Google and Amazon.com Inc (where 15 of the top 20 top selling electronics items are Kindle readers) have made substantial efforts to gain leverage on the field with the introduction of smaller, seven-inch screen tablets at lower prices. In response, Apple recently introduced the 7.9-inch iPad Mini at $329, which in comparison to the Kindle Fire (starting at $159 at Amazon.com) and Google’s $199 Nexus 7, is still at a premium. Add to Apple’s perceived premium quality its premium features, including a version of the iPad Mini which offers the ability to access cellular networks at AT&T, Verizon and Sprint, starting at $459 for the mini and $629 for the full-sized option. So if you’re looking to remain cutting edge with fewer gadgets in tow, there’s your solution.
Now available in 7-inch ($199) and 9-inch ($269) models, Barnes and Noble’s Nook HD tablets are now lighter and include video purchase and rental service. Even Toys R Us is in the game, with its 7-inch Taebo tablet for children, priced at $149.99. The release of Windows 8 for computers and tablets has even opened the door to Surface, Microsoft’s $499 10.6-inch tablet.

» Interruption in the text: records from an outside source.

(** The [for page in paginator.paginate(...)] loop, the generator run to
    its end: every page costs one request. *)
Fixpoint iter_pages (client : Client) (kwargs : list (string * pyval))
    (pages : list (Result pyval)) (yielded : list pyval) : M (list pyval) :=
  match pages with
  | [] => ret yielded
  | out :: rest =>
      emit (Call client "filter_log_events" kwargs out) ;;
      page <- lift out ;;
      events <- lift (py_getitem page "events") ;;
      events <- lift (py_iter events) ;;
      yielded <- lift (normalize_events events yielded) ;;
      iter_pages client kwargs rest yielded
  end.

(** [list(iter_log_events(log_group_name, interleaved))]; the source passes
    [interleaved=True] whatever its argument is. *)
Definition iter_log_events (log_group_name : string) (interleaved : bool)
  : M (list pyval) :=
  logs <- _client "logs" ;;
  let kwargs := [("logGroupName", PStr log_group_name);
                 ("interleaved", PBool true)] in
  pages <- (fun E w =>
              (Ok (remote_pages E (trace w) logs "filter_log_events" kwargs), w)) ;;
  iter_pages logs kwargs pages [].

(** ** The file system, as [os], [shutil], [tempfile] and [zipfile] see it

    No symbolic links, one device; the semantics is that of the POSIX calls
    behind the Python functions. *)

Fixpoint entry_get (name : string) (es : list (string * node)) : option node :=
  match es with
  | [] => None
  | (name', n) :: es' =>
      if String.eqb name name' then Some n else entry_get name es'
  end.

Fixpoint entry_set (name : string) (n : node) (es : list (string * node))
  : list (string * node) :=
  match es with
  | [] => [(name, n)]
  | (name', n') :: es' =>
      if String.eqb name name' then (name, n) :: es'
      else (name', n') :: entry_set name n es'
  end.

Fixpoint entry_del (name : string) (es : list (string * node))
  : list (string * node) :=
  match es with
  | [] => []
  | (name', n') :: es' =>
      if String.eqb name name' then es' else (name', n') :: entry_del name es'
  end.

Fixpoint fs_lookup (p : path) (n : node) : option node :=
  match p with
  | [] => Some n
  | name :: p' =>
      match n with
      | File _ => None
      | Dir es =>
          match entry_get name es with
          | Some child => fs_lookup p' child
          | None => None
          end
      end
  end.

(** Put [new] at [p]; the parent of [p] has to be a directory. *)
Fixpoint fs_put (p : path) (new : node) (n : node) : option node :=
  match p with
  | [] => Some new
  | name :: p' =>
      match n with
      | File _ => None
      | Dir es =>
          match p' with
          | [] => Some (Dir (entry_set name new es))
          | _ :: _ =>
              match entry_get name es with
              | Some child =>
                  match fs_put p' new child with
                  | Some child' => Some (Dir (entry_set name child' es))
                  | None => None
                  end
              | None => None
              end
          end
      end
  end.

(** Put [new] at [p], creating the missing directories on the way
    ([os.makedirs]). *)
Fixpoint fs_put_p (p : path) (new : node) (n : node) : option node :=
  match p with
  | [] => Some new
  | name :: p' =>
      match n with
      | File _ => None
      | Dir es =>
          let child := match entry_get name es with
                       | Some child => child
                       | None => Dir []
                       end in
          match fs_put_p p' new child with
          | Some child' => Some (Dir (entry_set name child' es))
          | None => None
          end
      end
  end.

(** Remove what is at [p]. *)
Fixpoint fs_remove (p : path) (n : node) : option node :=
  match p with
  | [] => None
  | name :: p' =>
      match n with
      | File _ => None
      | Dir es =>
          match entry_get name es with
          | Some child =>
              match p' with
              | [] => Some (Dir (entry_del name es))
              | _ :: _ =>
                  match fs_remove p' child with
                  | Some child' => Some (Dir (entry_set name child' es))
                  | None => None
                  end
              end
          | None => None
          end
      end
  end.

Definition os_path_exists (p : path) (root : node) : bool :=
  match fs_lookup p root with
  | Some _ => true
  | None => false
  end.

Definition os_path_isdir (p : path) (root : node) : bool :=
  match fs_lookup p root with
  | Some (Dir _) => true
  | _ => false
  end.

Definition os_listdir (p : path) (root : node) : Result (list string) :=
  match fs_lookup p root with
  | Some (Dir es) => Ok (map fst es)
  | Some (File _) => Raise (OSError "NotADirectoryError")
  | None => Raise (OSError "FileNotFoundError")
  end.

Definition os_mkdir (p : path) (root : node) : Result node :=
  match fs_lookup p root with
  | Some _ => Raise (OSError "FileExistsError")
  | None =>
      match fs_put p (Dir []) root with
      | Some root' => Ok root'
      | None => Raise (OSError "FileNotFoundError")
      end
  end.

(** [open(p, 'wb')] followed by [write(data)] *)
Definition write_file (p : path) (data : string) (root : node) : Result node :=
  match fs_lookup p root with
  | Some (Dir _) => Raise (OSError "IsADirectoryError")
  | _ =>
      match fs_put p (File data) root with
      | Some root' => Ok root'
      | None => Raise (OSError "FileNotFoundError")
      end
  end.

Definition read_file (p : path) (root : node) : Result string :=
  match fs_lookup p root with
  | Some (File data) => Ok data
  | Some (Dir _) => Raise (OSError "IsADirectoryError")
  | None => Raise (OSError "FileNotFoundError")
  end.

(** [os.rename(src, dst)]: a directory replaces an empty directory, a file
    replaces a file, nothing moves into itself. *)
Definition os_rename (src dst : path) (root : node) : Result node :=
  match fs_lookup src root with
  | None => Raise (OSError "FileNotFoundError")
  | Some n =>
      if bool_decide (src = dst) then Ok root
      else if bool_decide (src `prefix_of` dst) then Raise (OSError "EINVAL")
      else
        let replaceable :=
          match fs_lookup dst root, n with
          | None, _ => true
          | Some (Dir []), Dir _ => true
          | Some (File _), File _ => true
          | _, _ => false
          end in
        if negb replaceable then Raise (OSError "EEXIST")
        else
          match fs_remove src root with
          | None => Raise (OSError "FileNotFoundError")
          | Some root1 =>
              match fs_put dst n root1 with
              | Some root2 => Ok root2
              | None => Raise (OSError "FileNotFoundError")
              end
          end
  end.

(** [shutil.move(src, dst)]: into [dst] when [dst] is a directory, else
    onto [dst]; when [os.rename] fails a directory is copied with
    [copytree], which makes the missing parents, and then removed. *)
Definition shutil_move (src dst : path) (root : node) : Result node :=
  let into := os_path_isdir dst root in
  if into && bool_decide (src = dst) then Ok root
  else
    let real_dst := if into then (dst ++ [List.last src ""])%list else dst in
    if into && os_path_exists real_dst root
    then Raise (OtherError "shutil.Error" "Destination path already exists")
    else
      match os_rename src real_dst root with
      | Raise (OSError msg) =>
          match fs_lookup src root with
          | Some (Dir es) =>
              if bool_decide (src `prefix_of` real_dst)
              then Raise (OtherError "shutil.Error"
                            "Cannot move a directory into itself")
              else if os_path_exists real_dst root
              then Raise (OSError "FileExistsError")
              else
                match fs_put_p real_dst (Dir es) root with
                | Some root1 =>
                    match fs_remove src root1 with
                    | Some root2 => Ok root2
                    | None => Raise (OSError msg)
                    end
                | None => Raise (OSError "NotADirectoryError")
                end
          | _ => Raise (OSError msg)
          end
      | out => out
      end.

(** Running a file-system call on [fs] *)
Definition set_fs (root : node) (w : World) : World :=
  {| _client_cache := _client_cache w; trace := trace w; fs := root |}.

Definition with_fs (f : node -> Result node) : M unit :=
  fun _ w =>
    match f (fs w) with
    | Ok root => (Ok tt, set_fs root w)
    | Raise e => (Raise e, w)
    | Diverge => (Diverge, w)
    end.

Definition read_fs {A} (f : node -> Result A) : M A :=
  fun _ w => (f (fs w), w).

(** [tempfile.mkdtemp()] *)
Definition tempfile_mkdtemp : M path :=
  tmpdir <- (fun E w => (mkdtemp_path E (fs w), w)) ;;
  with_fs (os_mkdir tmpdir) ;;
  ret tmpdir.

(** [zip_stream.read()] *)
Definition stream_read (stream : pyval) : Result string :=
  match stream with
  | PStream data => Ok data
  | _ => Raise AttributeError
  end.

(** [ZipFile(archive).extractall(target)], for a [target] that does not
    exist yet *)
Definition zipfile_extractall (archive target : path) : M unit :=
  data <- read_fs (read_file archive) ;;
  members <- (fun E => lift (zip_members E data) E) ;;
  match members with
  | None => ret tt
  | Some es =>
      with_fs (fun root =>
                 match fs_put target (Dir es) root with
                 | Some root' => Ok root'
                 | None => Raise (OSError "FileNotFoundError")
                 end)
  end.

Definition sdk_error_message (dirnames : list string) : string :=
  "The downloaded SDK had an unexpected directory structure: "
    +:+ String.concat ", " dirnames.

(** [download_sdk], first part: the archive is fetched, written to
    [tmpdir/sdk.zip] and extracted to [tmpdir/extracted]. *)
Definition download_sdk_extract (rest_api_id api_gateway_stage sdk_type : string)
  : M path :=
  zip_stream <- get_sdk_download_stream rest_api_id api_gateway_stage sdk_type ;;
  tmpdir <- tempfile_mkdtemp ;;
  with_fs (write_file (tmpdir ++ ["sdk.zip"])%list "") ;;
  data <- lift (stream_read zip_stream) ;;
  with_fs (write_file (tmpdir ++ ["sdk.zip"])%list data) ;;
  let tmp_extract := (tmpdir ++ ["extracted"])%list in
  zipfile_extractall (tmpdir ++ ["sdk.zip"])%list tmp_extract ;;
  ret tmp_extract.

(** [download_sdk], second part: the extract directory is to hold a single
    directory, which is renamed and moved; anything else is an error. *)
Definition download_sdk_install (tmp_extract output_dir : path)
    (sdk_type : string) : M unit :=
  dirnames <- read_fs (os_listdir tmp_extract) ;;
  returned <-
    match dirnames with
    | [dirname] =>
        let full_dirname := (tmp_extract ++ [dirname])%list in
        isdir <- read_fs (fun root => Ok (os_path_isdir full_dirname root)) ;;
        if isdir then
          let final_dirname := "chalice-" +:+ sdk_type +:+ "-sdk" in
          let full_renamed_name := (tmp_extract ++ [final_dirname])%list in
          with_fs (os_rename full_dirname full_renamed_name) ;;
          with_fs (shutil_move full_renamed_name output_dir) ;;
          ret true
        else ret false
    | _ => ret false
    end ;;
  if returned then ret tt
  else raise (RuntimeError (sdk_error_message dirnames)).

(** Download an SDK to a directory. *)
Definition download_sdk (rest_api_id : string) (output_dir : path)
    (api_gateway_stage sdk_type : string) : M unit :=
  tmp_extract <- download_sdk_extract rest_api_id api_gateway_stage sdk_type ;;
  download_sdk_install tmp_extract output_dir sdk_type.

(** ** The public surface as data

    One constructor per method a caller can invoke, so that statements
    about every operation can quantify over [Op]. *)

Inductive Op : Type :=
  | LambdaFunctionExists (name : string)
  | GetFunctionConfiguration (name : string)
  | CreateFunction (function_name role_arn zip_contents runtime : string)
      (environment_variables tags : option (gmap string string))
      (timeout memory_size : option Z)
  | DeleteFunction (function_name : string)
  | UpdateFunction (function_name zip_contents : string)
      (environment_variables : option (gmap string string))
      (runtime : option string) (tags : option (gmap string string))
      (timeout memory_size : option Z)
  | GetRoleArnForName (name : string)
  | DeleteRolePolicy (role_name policy_name : string)
  | PutRolePolicy (role_name policy_name : string) (policy_document : pyval)
  | CreateRole (name : string) (trust_policy policy : pyval)
  | DeleteRole (name : string)
  | GetRestApiId (name : string)
  | RestApiExists (rest_api_id : string)
  | ImportRestApi (swagger_document : pyval)
  | UpdateApiFromSwagger (rest_api_id : string) (swagger_document : pyval)
  | DeleteRestApi (rest_api_id : string)
  | DeployRestApi (rest_api_id api_gateway_stage : string)
  | AddPermissionForApigatewayIfNeeded
      (function_name region_name account_id rest_api_id random_id : string)
  | GetFunctionPolicy (function_name : string)
  | DownloadSdk (rest_api_id : string) (output_dir : path)
      (api_gateway_stage sdk_type : string)
  | GetSdkDownloadStream (rest_api_id api_gateway_stage sdk_type : string)
  | AddPermissionForApigateway
      (function_name region_name account_id rest_api_id random_id : string)
  | RegionName
  | IterLogEvents (log_group_name : string) (interleaved : bool).

Definition returning {A} (f : A -> pyval) (m : M A) : M pyval :=
  a <- m ;; ret (f a).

Apple’s long awaited plunge into the world of 4G via the iPhone 5 has resulted in a larger, thinner, faster phone with longer battery life that is expected to make electronics sales history. Apple’s leading rival and courtroom antagonist Samsung, who debuted the Galaxy S III well before the iPhone 5, boasts a still larger screen at 4.8 diagonal inches. Their newest smartphone arrival, the Galaxy Note II, even tops that at 5.5 inches. With it, you have to be willing to use a stylus.
As Samsung and Apple dominate the $219.1 billion smartphone industry, Blackberry refuses to call it quits. It’s new Bold 9900 is favored for a list of likeables including overall body, the comfort of the keys, faster browser speeds. It boasts NFC technology for easy sharing of information, pictures, contacts and more between BlackBerry devices with just a tap, and a standard micro-USB cables for charging – unlike iPhones that require the additional purchase of an adapter.

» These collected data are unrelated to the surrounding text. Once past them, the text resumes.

Lemma fold_best_mono (query_words : list string) (l : list Node) (best : Best) :
  snd best <= snd (fold_left (update_best query_words) l best).
Proof.
  revert best. induction l as [|n l IH]; intro best; simpl; [lia|].
  etransitivity; [apply (update_best_mono query_words best n) | apply IH].
Qed.

Lemma fold_best_covers (query_words : list string) (l : list Node) (best : Best) (a : Node) :
  In a l -> response a <> "" ->
  score query_words a <= snd (fold_left (update_best query_words) l best).
Proof.
  revert best. induction l as [|n l IH]; intros best Hin Hr; simpl; [destruct Hin|].
  destruct Hin as [-> | Hin]; [|apply IH; assumption].
  etransitivity; [apply (update_best_covers query_words best a Hr) | apply fold_best_mono].
Qed.

Lemma fold_best_kept (query_words : list string) (l : list Node) (best : Best) :
  (forall m, In m l -> score query_words m <= snd best) ->
  fold_left (update_best query_words) l best = best.
Proof.
  induction l as [|n l IH]; intro H; simpl; [reflexivity|].
  rewrite update_best_kept by (right; apply H; left; reflexivity).
  apply IH. intros m Hm. apply H. right. exact Hm.
Qed.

At $49 Music Gateway allows users to stream music from a BlackBerry (or any Bluetooth enabled phone or tablet) to the stereo in your rental car or portable speakers. BlackBerry offers its customers a complimentary travel app that organizes travel details through an automatic trip scanning feature that searches e-mails to retrieve flight, hotel and rental car information into the app for centralized viewing. But the big news for the brand is the 2013 debut of its new platform, the BlackBerry 10. For more information visit blackberry.com.

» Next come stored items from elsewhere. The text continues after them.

(** C8, amended: outside dry-run (the account name being plain for the
    shell) the verifier reads the secret back from the Keychain: a lookup
    that succeeds gives its trimmed output, whatever NPM_TOKEN holds, and
    NPM_TOKEN is the secret exactly when the lookup command fails.  The
    verifier stops with exit code 1 and the missing-credential message,
    before [npm whoami], exactly when the lookup succeeds with blank output
    or the lookup fails and NPM_TOKEN is unset or empty; that covers every
    case in which neither source yields a secret.  In every other case
    [npm whoami] runs, with that secret. *)
Theorem verifier_credentials (env : Env) (cfg : Config) (w : World) :
  dryRun cfg = false -> sh_plain (USER env) = true ->
  let r := run (validateNpm env cfg) w in
  let missing := (Exit 1, {| world := w;
                             trace := [KeychainFind;
                                       PrintErr MsgMissingCreds] |}) in
  (forall out, keychain_find env = Some out ->
     run (getKeychainToken env) w
     = (Ret (trim out), {| world := w; trace := [KeychainFind] |}))
  /\ (keychain_find env = None ->
      run (getKeychainToken env) w
      = (Ret (default [] (env_NPM_TOKEN env)),
         {| world := w; trace := [KeychainFind] |}))
  /\ (r = missing
      <-> (exists out, keychain_find env = Some out /\ trim out = [])
          \/ (keychain_find env = None /\ ~ environment_yields env))
  /\ (~ vault_yields env -> ~ environment_yields env -> r = missing)
  /\ (r <> missing ->
      (PrintErr MsgMissingCreds ∉ trace (snd r))
      /\ exists secret,
           take 2 (trace (snd r)) = [KeychainFind; NpmWhoami secret]
           /\ secret <> []
           /\ ((exists out, keychain_find env = Some out /\ secret = trim out)
               \/ (keychain_find env = None
                   /\ env_NPM_TOKEN env = Some secret))).
Proof.
  intros Hdry Huser. cbv zeta.
  assert (Hget : forall st, getKeychainToken env st = _)
    by (intros st; by apply getKeychainToken_run).
  split; [intros out Hf; unfold run; by rewrite Hget, Hf|].
  split; [intros Hf; unfold run; by rewrite Hget, Hf|].
  (* the run of the verifier, by the secret that was obtained *)
  assert (Hrun : forall secret,
    match keychain_find env with
    | Some out => trim out
    | None => default [] (env_NPM_TOKEN env)
    end = secret ->
    (secret = [] ->
     run (validateNpm env cfg) w
     = (Exit 1, {| world := w;
                   trace := [KeychainFind; PrintErr MsgMissingCreds] |}))
    /\ (secret <> [] ->
        take 2 (trace (snd (run (validateNpm env cfg) w)))
        = [KeychainFind; NpmWhoami secret]
        /\ PrintErr MsgMissingCreds ∉ trace (snd (run (validateNpm env cfg) w)))).
  { intros secret Hs. unfold run, validateNpm. rewrite Hdry.
    rewrite (bind_run _ _ _ _ _ (Hget _)), Hs. cbn [world trace app].
    split.
    - intros ->. reflexivity.
    - intros Hne. destruct secret as [|c s]; [done|]. cbn [is_empty].
      destruct (npm_whoami env) as [out | out err].
      + destruct (negb (is_empty (trim out))); simpl;
          (split; [done|]); intros Hin;
          repeat (apply elem_of_cons in Hin as [Hin|Hin]; [discriminate|]);
          by apply elem_of_nil in Hin.
      + destruct (negb (is_empty out) || negb (is_empty err)); simpl;
          (split; [done|]); intros Hin;
          repeat (apply elem_of_cons in Hin as [Hin|Hin]; [discriminate|]);
          by apply elem_of_nil in Hin. }
  assert (Hiff : run (validateNpm env cfg) w
                 = (Exit 1, {| world := w;
                               trace := [KeychainFind;
                                         PrintErr MsgMissingCreds] |})
                 <-> (exists out, keychain_find env = Some out /\ trim out = [])
                     \/ (keychain_find env = None /\ ~ environment_yields env)).
  { destruct (keychain_find env) as [out|] eqn:Hf.
    - destruct (Hrun (trim out) eq_refl) as [Hempty Hfull]. split.
      + intros Hr. left. exists out. split; [done|].
        destruct (trim out) as [|c s] eqn:Et; [done|].
        destruct Hfull as [_ Hno]; [done|]. destruct Hno. rewrite Hr.
        apply list_elem_of_further, list_elem_of_here.
      + intros [(o & [= <-] & Ho) | [[=] _]]. by apply Hempty.
    - destruct (Hrun (default [] (env_NPM_TOKEN env)) eq_refl)
        as [Hempty Hfull]. split.
      + intros Hr. right. split; [done|]. apply environment_yields_default.
        destruct (default [] (env_NPM_TOKEN env)) as [|c s] eqn:Et; [done|].
        destruct Hfull as [_ Hno]; [done|]. destruct Hno. rewrite Hr.
        apply list_elem_of_further, list_elem_of_here.
      + intros [(o & [=] & _) | [_ Hno]].
        by apply Hempty, environment_yields_default. }
  split; [exact Hiff|]. split.
  - intros Hv He. apply Hiff.
    destruct (keychain_find env) as [out|] eqn:Hf; [left | by right].
    exists out. split; [done|].
    destruct (trim out) as [|c s] eqn:Et; [done|].
    destruct Hv. exists out. by rewrite Et.
  - intros Hnot.
    destruct (keychain_find env) as [out|] eqn:Hf.
    + destruct (Hrun (trim out) eq_refl) as [Hempty Hfull].
      destruct (trim out) as [|c s] eqn:Et; [by destruct Hnot; apply Hempty|].
      destruct Hfull as [Htake Hno]; [done|]. split; [done|].
      exists (c :: s). split; [done|]. split; [done|]. left. by exists out.
    + destruct (Hrun (default [] (env_NPM_TOKEN env)) eq_refl)
        as [Hempty Hfull].
      destruct (env_NPM_TOKEN env) as [[|c s]|] eqn:Et;
        try (by destruct Hnot; apply Hempty).
      destruct Hfull as [Htake Hno]; [done|]. split; [done|].
      exists (c :: s). split; [done|]. split; [done|]. by right.
Qed.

With integrated Bluetooth now a feature on most smartphones, a Bluetooth headset is a must-have when you’re on the go and away from Bluetooth in the car. Headsets can be very temperamental in their performance. Many in fact tend to draw ambient noise into the microphone, which can be a nightmare if you’re on the receiving end of the call. The solution is the simply exceptional sound quality of the $129 Aliph Jawbone Era.
Now available in 13- and 15-inch screens, Apple’s MacBook Pro with Retina are the first and second highest notebook resolution screens ever produced. With over 4-million pixels on the 13-inch screen (starting at $1,699) and the over 5-million on the 15-inch model (starting at $2,199), Apple’s Retina screens have set a whole new precedent for details, texture and sharpness.
HP’s slim, sleek and chic Envy 14 Spectre, is attempting to dance with Apple with the introduction of the first glass lid, glass display and glass palmrest ultrabook. The $1,400, 14-inch laptop touts the ability to transfer Web site links from a nearby phone to the browser on the laptop using near field communication (NFC).
If less is more, consider Apples MacBook Air. Starting at $999 for the 11.6 LED backlit glossy display, it weighs just 2.38 pounds. All in all, PC sales made little noise last year as smartphones and tablets took center stage. But with the coming of the ultrabooks, 2012 is holding on to some promise.